- [Work item]: Repeat nothing but the lines below running from the one containing "GUI.on_select_student (GUI.select k" to the one containing "the record of". Keep both end lines.

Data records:
Lemma listbox_get_line (g : GUI.Widgets) (k : nat) (t c : string) :
  nth_error (GUI.listbox g) k = Some (t, c) ->
  GUI.listbox_get k (GUI.select k g) = t.
Proof.
  intros H. unfold GUI.listbox_get. simpl.
  apply (map_nth_error fst) in H. simpl in H.
  now apply nth_error_nth.
Qed.

(** X19.  Picking a line of the list box whose record has an id, a name
    and a grade that the separators cannot be mistaken in puts the id, the
    name, the text of the age and the grade of the record in the four
    fields, enables both buttons and changes nothing else. *)
Theorem on_select_student_fills (g : GUI.Widgets) (k : nat) (s : Student)
  (c : string) :
  nth_error (GUI.listbox g) k = Some (GUI.row_text s, c) ->
  GUI.clean (id s) = true -> GUI.clean (name s) = true ->
  GUI.clean (grade s) = true ->
  GUI.on_select_student (GUI.select k g) =
  GUI.Returned
    (GUI.mkWidgets (GUI.sms g) (GUI.listbox g) (Some k)
       (GUI.search_var g) (GUI.sort_var g)
       (id s) (name s) (Py.str (age s)) (grade s)
       (GUI.status_var g) (GUI.progress_bar g) true true).
Proof.
  intros Hl Hi Hn Hg. unfold GUI.on_select_student.
  cbn [GUI.selection GUI.select].
  rewrite (listbox_get_line g k _ c Hl).
  destruct (row_fields s Hi Hn Hg) as (F0 & F1 & F2 & F3).
  rewrite F0, F1, F2, F3. reflexivity.
Qed.


(** X20.  With a line selected and the dialog confirmed, the window's
    [delete_student] deletes by the id read off the line: when the id of
    the record of the line cannot be mistaken, the first record of the
    store with that id goes and the others stay; the list box then has
    one line per record left, nothing is selected, the fields are empty
    and the status says so. *)
Theorem gui_delete_selected (w : bool) (g : GUI.Widgets) (k : nat)
  (s x : Student) (c : string) (before after : list Student) :
  nth_error (GUI.listbox g) k = Some (GUI.row_text s, c) ->
  GUI.clean (id s) = true ->
  students (GUI.sms g) = before ++ x :: after ->
  id x = id s -> ~ In (id s) (map id before) ->
  exists g',
    GUI.delete_student w true (GUI.select k g) = GUI.Returned g' /\
    Permutation (before ++ after) (students (GUI.sms g')) /\
    GUI.listbox g' =
      map (fun r => (GUI.row_text r, GUI.row_color r)) (students (GUI.sms g')) /\
    GUI.selection g' = None /\
    (GUI.id_var g', GUI.name_var g', GUI.age_var g', GUI.grade_var g') =
      ("", "", "", "") /\
    GUI.status_var g' = "Student deleted!".
Proof.
  intros Hl Hc Hs Hx Hb. unfold GUI.delete_student.
  cbn [GUI.selection GUI.select].
  rewrite (listbox_get_line g k _ c Hl).
  assert (F : GUI.field (Py.split " | " (GUI.row_text s)) 0 = Some (id s)).
  { unfold GUI.field. rewrite (row_first_piece s (clean_bar _ Hc)).
    apply (labelled_field "ID" (id s) eq_refl (clean_colon _ Hc)). }
  rewrite F. cbn [GUI.sms GUI.select].
  rewrite (delete_student_at w (id s) (GUI.sms g) before after x Hs Hx Hb).
  rewrite refresh_list_result.
  eexists. split; [reflexivity|].
  cbn [GUI.sms GUI.listbox GUI.selection GUI.id_var GUI.name_var GUI.age_var
       GUI.grade_var GUI.status_var GUI.set_status GUI.clear_fields
       GUI.set_grade_var GUI.set_age_var GUI.set_name_var GUI.set_id_var
       GUI.set_sms GUI.sort_var GUI.select].
  repeat split.
  eapply perm_trans; [|apply view_students_perm].
  rewrite save_students_students. apply Permutation_refl.
Qed.

Lemma chosen_same (v : string) : chosen (Some v) v = v.
Proof. unfold chosen. now destruct (Py.truthy v). Qed.

Lemma save_students_eta (w : bool) (st : State) :
  snd (save_students w (snd (put_students (students st) st))) =
  snd (save_students w st).
Proof. destruct st, w; reflexivity. Qed.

- [Final answer]:
  GUI.on_select_student (GUI.select k g) =
  GUI.Returned
    (GUI.mkWidgets (GUI.sms g) (GUI.listbox g) (Some k)
       (GUI.search_var g) (GUI.sort_var g)
       (id s) (name s) (Py.str (age s)) (grade s)
       (GUI.status_var g) (GUI.progress_bar g) true true).
Proof.
  intros Hl Hi Hn Hg. unfold GUI.on_select_student.
  cbn [GUI.selection GUI.select].
  rewrite (listbox_get_line g k _ c Hl).
  destruct (row_fields s Hi Hn Hg) as (F0 & F1 & F2 & F3).
  rewrite F0, F1, F2, F3. reflexivity.
Qed.


(** X20.  With a line selected and the dialog confirmed, the window's
    [delete_student] deletes by the id read off the line: when the id of
    the record of the line cannot be mistaken, the first record of the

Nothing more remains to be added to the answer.